Eingeladen hat €uro Advisor Services. Gekommen sind fast 100 unabhängige Vermögensverwalter, Private-Wealth-Manager bei Banken und Sparkassen sowie Finanzexperten aus München, Frankfurt, London und Paris. Das Thema: Die europäische und globale Wirtschaftsentwicklung und deren Auswirkung auf die Struktur der Anlegerportfolios. Professor Marcel Fratzscher, Präsident des DIW, Berlin, ging am Morgen zunächst auf die ökonomischen Rahmenbedingungen ein. Er sieht aktuell drei zentrale Gefahrenherde für das Wirtschaftsgeschehen: Populismus, Protektionismus und politische Paralyse.

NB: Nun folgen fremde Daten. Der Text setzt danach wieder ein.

(* ===== verification/Radix.v ===== *)
(** * Positional notation: little-endian byte strings and limb vectors

    Byte strings are lists of [Z] in [0, 256); [le_val] is the integer they
    stand for. [load_3] and [load_4] (crypto-ops.c) read 3 or 4 bytes of one.
    [evaln] is the value of the first [n] limbs of a vector in a power-of-two
    radix. *)

From Stdlib Require Import ZArith Lia.
From stdpp Require Import base tactics list numbers.
From S2P Require Import Prelude.
Open Scope Z_scope.

(** ** Byte strings *)

Definition byte_ok (l : list Z) : Prop := Forall (fun b => 0 <= b < 2 ^ 8) l.

Fixpoint le_val (l : list Z) : Z :=
  match l with
  | [] => 0
  | b :: t => b + 2 ^ 8 * le_val t
  end.

Fixpoint le_bytes (n : nat) (z : Z) : list Z :=
  match n with
  | O => []
  | S n => z mod 2 ^ 8 :: le_bytes n (z / 2 ^ 8)
  end.

Lemma le_val_app l1 l2 : le_val (l1 ++ l2) = le_val l1 + 2 ^ (8 * Z.of_nat (length l1)) * le_val l2.
Proof.
  induction l1 as [|b l1 IH]; [cbn; lia|].
  cbn [app le_val length]. rewrite IH.
  replace (8 * Z.of_nat (S (length l1))) with (8 + 8 * Z.of_nat (length l1)) by lia.
  rewrite Z.pow_add_r by lia. ring.
Qed.

Lemma le_val_range l : byte_ok l -> 0 <= le_val l < 2 ^ (8 * Z.of_nat (length l)).
Proof.
  induction 1 as [|b l Hb Hl IH]; [cbn; lia|].
  cbn [le_val length].
  replace (8 * Z.of_nat (S (length l))) with (8 + 8 * Z.of_nat (length l)) by lia.
  rewrite Z.pow_add_r by lia. nia.
Qed.

Lemma length_le_bytes n z : length (le_bytes n z) = n.
Proof. revert z. induction n; intros; cbn; auto. Qed.

Lemma le_bytes_ok n z : byte_ok (le_bytes n z).
Proof.
  revert z. induction n; intros; cbn; constructor; [|apply IHn].
  apply Z.mod_pos_bound. lia.
Qed.

Lemma le_val_le_bytes n z : le_val (le_bytes n z) = z mod 2 ^ (8 * Z.of_nat n).
Proof.
  revert z. induction n as [|n IH]; intros z; [symmetry; apply Z.mod_1_r|].
  cbn [le_bytes le_val]. rewrite IH.
  replace (8 * Z.of_nat (S n)) with (8 + 8 * Z.of_nat n) by lia.
  rewrite Z.pow_add_r, Z.rem_mul_r by lia. done.
Qed.

Lemma le_bytes_le_val l : byte_ok l -> le_bytes (length l) (le_val l) = l.
Proof.
  induction 1 as [|b l Hb Hl IH]; [done|]. cbn [le_val length le_bytes].
  rewrite Z.mul_comm, Z_mod_plus_full, Z.div_add, (Z.mod_small b), (Z.div_small b) by lia.
  rewrite Z.add_0_l, IH. done.
Qed.

Lemma le_val_inj l1 l2 :
  byte_ok l1 -> byte_ok l2 -> length l1 = length l2 -> le_val l1 = le_val l2 -> l1 = l2.
Proof.
  intros H1 H2 Hl Hv. rewrite <- (le_bytes_le_val l1), <- (le_bytes_le_val l2) by done.
  rewrite Hl, Hv. done.
Qed.

Lemma byte_ok_drop n l : byte_ok l -> byte_ok (drop n l).
Proof. apply Forall_drop. Qed.

(** Dropping [j] bytes divides by [256^j]. *)
Lemma le_val_drop j l : byte_ok l -> le_val (drop j l) = le_val l / 2 ^ (8 * Z.of_nat j).
Proof.
  intros Hl. revert l Hl. induction j as [|j IH]; intros l Hl.
  { change (2 ^ (8 * Z.of_nat 0)) with 1. rewrite Z.div_1_r. done. }
  destruct Hl as [|b l Hb Hl].
  { cbn [drop le_val]. rewrite Z.div_0_l by lia. done. }
  cbn [drop le_val]. rewrite (IH l Hl).
  replace (8 * Z.of_nat (S j)) with (8 + 8 * Z.of_nat j) by lia.
  rewrite Z.pow_add_r, <- Z.div_div by lia. f_equal.
  rewrite Z.mul_comm, Z.div_add, Z.div_small by lia. done.
Qed.

(** ** Digit extraction *)

Lemma mod_split x a b : 0 <= a -> 0 <= b ->
  x mod 2 ^ a + 2 ^ a * ((x / 2 ^ a) mod 2 ^ b) = x mod 2 ^ (a + b).
Proof. intros. rewrite Z.pow_add_r, Z.rem_mul_r by lia. done. Qed.

Lemma div_mod_pow x a b : 0 <= a -> 0 <= b -> (x mod 2 ^ (a + b)) / 2 ^ a = (x / 2 ^ a) mod 2 ^ b.
Proof.
  intros. rewrite <- mod_split by lia. rewrite (Z.mul_comm (2 ^ a)), Z.div_add by lia.
  rewrite (Z.div_small (x mod _)); [lia|]. apply Z.mod_pos_bound. lia.
Qed.

Lemma mod_mod_pow x a b : 0 <= b <= a -> (x mod 2 ^ a) mod 2 ^ b = x mod 2 ^ b.
Proof.
  intros. replace a with (b + (a - b)) by lia. rewrite <- mod_split by lia.
  rewrite (Z.mul_comm (2 ^ b)), Z_mod_plus_full, Z.mod_mod by lia. done.
Qed.

Lemma div_div_pow x a b : 0 <= a -> 0 <= b -> x / 2 ^ a / 2 ^ b = x / 2 ^ (a + b).
Proof. intros. rewrite Z.div_div, Z.pow_add_r by lia. done. Qed.

Lemma land_shiftl a b m : 0 <= m -> 0 <= a < 2 ^ m -> Z.land a (Z.shiftl b m) = 0.
Proof.
  intros Hm Ha. apply Z.bits_inj'. intros i Hi. rewrite Z.land_spec, Z.bits_0.
  destruct (Z.lt_ge_cases i m).
  - rewrite Z.shiftl_spec_low by lia. apply andb_false_r.
  - rewrite <- (Z.mod_small a (2 ^ m)) by lia. rewrite Z.mod_pow2_bits_high by lia. done.
Qed.

Lemma lor_shiftl_add a b m : 0 <= m -> 0 <= a < 2 ^ m -> Z.lor a (Z.shiftl b m) = a + 2 ^ m * b.
Proof.
  intros Hm Ha. pose proof (Z.add_lor_land a (Z.shiftl b m)) as E.
  rewrite land_shiftl in E by lia. rewrite Z.shiftl_mul_pow2 in * by lia. lia.
Qed.

Lemma lxor_shiftl_add a b m : 0 <= m -> 0 <= a < 2 ^ m -> Z.lxor a (Z.shiftl b m) = a + 2 ^ m * b.
Proof.
  intros Hm Ha. rewrite Z.lxor_lor by (apply land_shiftl; lia). by apply lor_shiftl_add.
Qed.

(** A byte assembled from the top of one limb and the bottom of the next. *)
Lemma u8_or a b m : 0 <= m <= 8 -> 0 <= a < 2 ^ m ->
  u8 (Z.lor a (Z.shiftl b m)) = a + 2 ^ m * (b mod 2 ^ (8 - m)).
Proof.
  intros Hm Ha. rewrite lor_shiftl_add by lia. unfold u8.
  replace 8 with (m + (8 - m)) at 1 by lia. rewrite <- mod_split by lia.
  rewrite (Z.mul_comm _ b), Z_mod_plus_full, Z.div_add, (Z.mod_small a), (Z.div_small a) by lia.
  done.
Qed.

(** ** [load_3], [load_4]

    [nth i inp 0] is the read [inp[i]]; the callers pass buffers that are long
    enough, and their theorems say how long. *)

Definition load_3 (inp : list Z) : Z :=
  let result := nth 0 inp 0 in
  let result := Z.lor result (Z.shiftl (nth 1 inp 0) 8) in
  Z.lor result (Z.shiftl (nth 2 inp 0) 16).

Definition load_4 (inp : list Z) : Z :=
  let result := nth 0 inp 0 in
  let result := Z.lor result (Z.shiftl (nth 1 inp 0) 8) in
  let result := Z.lor result (Z.shiftl (nth 2 inp 0) 16) in
  Z.lor result (Z.shiftl (nth 3 inp 0) 24).

Lemma byte_ok_nth l i : byte_ok l -> 0 <= nth i l 0 < 2 ^ 8.
Proof.
  intros Hl. revert i. induction Hl; intros [|i]; cbn; auto; lia.
Qed.

Lemma load_3_val l : byte_ok l -> load_3 l = le_val l mod 2 ^ 24.
Proof.
  intros Hl. unfold load_3. cbv zeta.
  pose proof (byte_ok_nth l 0 Hl). pose proof (byte_ok_nth l 1 Hl).
  pose proof (byte_ok_nth l 2 Hl).
  rewrite (lor_shiftl_add _ _ 8), lor_shiftl_add by lia.
  destruct Hl as [|b0 l Hb0 Hl]; [done|].
  destruct Hl as [|b1 l Hb1 Hl]; [cbn [nth le_val] in *; rewrite Z.mod_small; lia|].
  destruct Hl as [|b2 l Hb2 Hl]; [cbn [nth le_val] in *; rewrite Z.mod_small; lia|].
  cbn [le_val nth] in *.
  apply (Z.mod_unique _ _ (le_val l)); lia.
Qed.

Lemma load_4_val l : byte_ok l -> load_4 l = le_val l mod 2 ^ 32.
Proof.
  intros Hl. change (load_4 l) with (Z.lor (load_3 l) (Z.shiftl (nth 3 l 0) 24)).
  rewrite load_3_val by done. pose proof (byte_ok_nth l 3 Hl).
  pose proof (Z.mod_pos_bound (le_val l) (2 ^ 24)).
  rewrite lor_shiftl_add by lia. change (2 ^ 32) with (2 ^ (24 + 8)).
  rewrite <- mod_split by lia. do 2 f_equal. change 24 with (8 * Z.of_nat 3).
  rewrite <- (le_val_drop 3) by done.
  destruct Hl as [|b0 l Hb0 Hl]; [done|]. destruct Hl as [|b1 l Hb1 Hl]; [done|].
  destruct Hl as [|b2 l Hb2 Hl]; [done|]. destruct Hl as [|b3 l Hb3 Hl]; [done|].
  cbn [le_val nth drop] in *.
  rewrite Z.mul_comm, Z_mod_plus_full, Z.mod_small by lia. done.
Qed.

Lemma load_3_drop j l : byte_ok l -> load_3 (drop j l) = (le_val l / 2 ^ (8 * Z.of_nat j)) mod 2 ^ 24.
Proof. intros. rewrite load_3_val, le_val_drop by auto using byte_ok_drop. done. Qed.
Lemma load_4_drop j l : byte_ok l -> load_4 (drop j l) = (le_val l / 2 ^ (8 * Z.of_nat j)) mod 2 ^ 32.
Proof. intros. rewrite load_4_val, le_val_drop by auto using byte_ok_drop. done. Qed.

(** ** Limb vectors in radix [2^r] *)

Fixpoint evaln (r : Z) (n : nat) (s : list Z) : Z :=
  match n with
  | O => 0
  | S n => evaln r n s + s !!! n * 2 ^ (r * Z.of_nat n)
  end.

Lemma evaln_S r n s w : r * Z.of_nat n = w -> evaln r (S n) s = evaln r n s + s !!! n * 2 ^ w.
Proof. intros <-. done. Qed.

Lemma evaln_insert_ge r n i v s : (n <= i)%nat -> evaln r n (<[i:=v]> s) = evaln r n s.
Proof.
  induction n as [|n IH]; intros; [done|]. cbn [evaln].
  rewrite IH, list_lookup_total_insert_ne by lia. done.
Qed.

Lemma evaln_insert_lt r n i v s : (i < n)%nat -> (i < length s)%nat ->
  evaln r n (<[i:=v]> s) = evaln r n s + (v - s !!! i) * 2 ^ (r * Z.of_nat i).
Proof.
  induction n as [|n IH]; intros Hi Hl; [lia|]. cbn [evaln].
  destruct (decide (i = n)) as [->|].
  - rewrite evaln_insert_ge, list_lookup_total_insert_eq by lia. ring.
  - rewrite IH, list_lookup_total_insert_ne by lia. ring.
Qed.

(** The digits of a number. *)
Lemma evaln_digits r n s N :
  0 <= r -> (forall i, (i < n)%nat -> s !!! i = (N / 2 ^ (r * Z.of_nat i)) mod 2 ^ r) ->
  evaln r n s = N mod 2 ^ (r * Z.of_nat n).
Proof.
  intros Hr. induction n as [|n IH]; intros H; [cbn; rewrite Z.mul_0_r; symmetry; apply Z.mod_1_r|].
  cbn [evaln]. rewrite IH, H by auto with lia.
  replace (r * Z.of_nat (S n)) with (r * Z.of_nat n + r) by lia.
  rewrite <- mod_split by lia. lia.
Qed.

(** ** The disjunction of a byte string

    [(((int) (s[0] | ... | s[n-1]) - 1) >> 8) + 1], the test of [fe_isnonzero]
    and [sc_isnonzero]. *)
Definition bytes_nonzero (s : list Z) : Z :=
  Z.shiftr (fold_left Z.lor s 0 - 1) 8 + 1.

Lemma lor_byte a b : 0 <= a < 2 ^ 8 -> 0 <= b < 2 ^ 8 -> 0 <= Z.lor a b < 2 ^ 8.
Proof.
  intros Ha Hb. split; [apply Z.lor_nonneg; lia|].
  destruct (Z.eq_dec (Z.lor a b) 0) as [->|]; [lia|].
  assert (0 <= Z.lor a b) by (apply Z.lor_nonneg; lia).
  apply Z.log2_lt_pow2; [lia|]. rewrite Z.log2_lor by lia.
  apply Z.max_lub_lt.
  - destruct (Z.eq_dec a 0) as [->|]; [cbn; lia|]. apply Z.log2_lt_pow2; lia.
  - destruct (Z.eq_dec b 0) as [->|]; [cbn; lia|]. apply Z.log2_lt_pow2; lia.
Qed.

Lemma fold_lor_spec s a : byte_ok s -> 0 <= a < 2 ^ 8 ->
  0 <= fold_left Z.lor s a < 2 ^ 8 /\ (fold_left Z.lor s a = 0 <-> a = 0 /\ le_val s = 0).
Proof.
  intros Hs. revert a. induction Hs as [|b s Hb Hs IH]; intros a Ha; cbn [fold_left le_val].
  { lia. }
  destruct (IH (Z.lor a b)) as [Hr He]; [by apply lor_byte|]. split; [exact Hr|].
  pose proof (le_val_range s Hs). rewrite He, Z.lor_eq_0_iff. lia.
Qed.

Lemma bytes_nonzero_spec s : byte_ok s ->
  bytes_nonzero s = if le_val s =? 0 then 0 else 1.
Proof.
  intros Hs. unfold bytes_nonzero.
  destruct (fold_lor_spec s 0 Hs) as [Hr He]; [lia|].
  rewrite Z.shiftr_div_pow2 by lia.
  destruct (Z.eqb_spec (le_val s) 0) as [E|E].
  - rewrite (proj2 He) by lia. reflexivity.
  - rewrite Z.div_small; lia.
Qed.

(** ** Packing limbs into bytes

    The bits [0..a) of a limb go to the byte it shares with the limb below,
    then come two full bytes, then the bits from [c = a + 16]. *)
Lemma limb_pieces x a b c : 0 <= a -> b = a + 8 -> c = a + 16 ->
  x = x mod 2 ^ a + 2 ^ a * u8 (Z.shiftr x a) + 2 ^ b * u8 (Z.shiftr x b)
      + 2 ^ c * Z.shiftr x c.
Proof.
  intros Ha -> ->. rewrite !Z.shiftr_div_pow2 by lia. unfold u8.
  pose proof (mod_split x a 8 ltac:(lia) ltac:(lia)).
  pose proof (mod_split x (a + 8) 8 ltac:(lia) ltac:(lia)) as E.
  replace (a + 8 + 8) with (a + 16) in E by lia.
  assert (2 ^ (a + 16) <> 0) by (apply Z.pow_nonzero; lia).
  pose proof (Z.div_mod x (2 ^ (a + 16))). lia.
Qed.

Lemma shiftr_range x n k : 0 <= x < 2 ^ n -> 0 <= k <= n -> 0 <= Z.shiftr x k < 2 ^ (n - k).
Proof.
  intros Hx Hk. rewrite Z.shiftr_div_pow2 by lia.
  split; [apply Z.div_pos; lia|]. apply Z.div_lt_upper_bound; [lia|].
  rewrite <- Z.pow_add_r by lia. replace (k + (n - k)) with n by lia. lia.
Qed.

(** Linear arithmetic with remainders and shifts as atoms. *)
Ltac pieces_lia :=
  repeat match goal with
  | |- context [?x mod ?m] => let v := fresh "v" in set (v := x mod m) in *; clearbody v
  | |- context [Z.shiftr ?x ?m] => let v := fresh "v" in set (v := Z.shiftr x m) in *; clearbody v
  end; lia.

Dem Brexit steht der Wirtschaftswissenschaftler gelassen gegenüber. Er werde zwar für Großbritannien auf lange Sicht mit signifikanten Einbußen verbunden sein, für Deutschland und Europa aber vernachlässigbare Folgen zeitigen. Auch von Griechenland gehe in näherer Zukunft keine Gefahr aus. Das Problemkind der Eurozone sei momentan ein anderes: „Meine größte Sorge ist derzeit Italien“, so der Ökonom. Das Land habe zwar unter der vergangenen Präsidentschaft von Matteo Renzi wichtige Reformen angestoßen. Dennoch sei die Lage weiter problematisch, da Italien zum einen hoch verschuldet sei, zum anderen politisch instabil. Während die Märkte das Griechenland-Problem längst eingepreist hätten, sei dies bei Italien nicht der Fall. Gerieten die Banken des Landes in ökonomische Schieflage, könnte dies Auswirkungen für ganz Europa haben. Dennoch: Die Gefahr, dass dieses Szenario Wirklichkeit wird, schätzt Fratzscher als gering ein: „Insgesamt bin ich momentan für die Eurozone optimistisch.“

EZB wird der FED erst 2018 folgen

Auf die Inflationsraten in Europa angesprochen, sagt der DIW-Präsident: „Meine Sorge ist, dass die EZB auch in den kommenden Jahren das Zwei-Prozent-Ziel nicht erreicht.“

Diese Einschätzung teilten in der anschließenden Podiumsdiskussion die Experten rund um Moderator Dr. Martin Hüfner. Walter Liebe, Senior Investment Manager bei Pictet AM meint, „Die EZB ist gut beraten, wieder die geldpolitische Normalität anzustreben, solange die Konjunktur noch läuft.“

In diesem Punkt stimmte ihm Dr. Franz Wenzel zu. Wie Fratzscher geht er allerdings nicht von einem Zinssprung aus: „Wir erwarten in Europa keine ein bis zwei Prozent am kurzen Ende”. Darum fürchtet der Anlagestratege der AXA IM konjunkturelle Bremsspuren: „Je länger wir mit negativen Zinsen zu tun haben, desto negativer ist ihr Einfluss auf die Wirtschaftsentwicklung.“

FED wird die Zinsschraube weiter lockern

Einig war sich die Runde in Bezug auf die künftige Geldpolitik der FED. Markus Peter, Senior Portfolio Manager bei AB, schätzt, dass die FED die Leitzinsen bis Ende 2018 auf zwei bis 2,5% angehoben haben werde.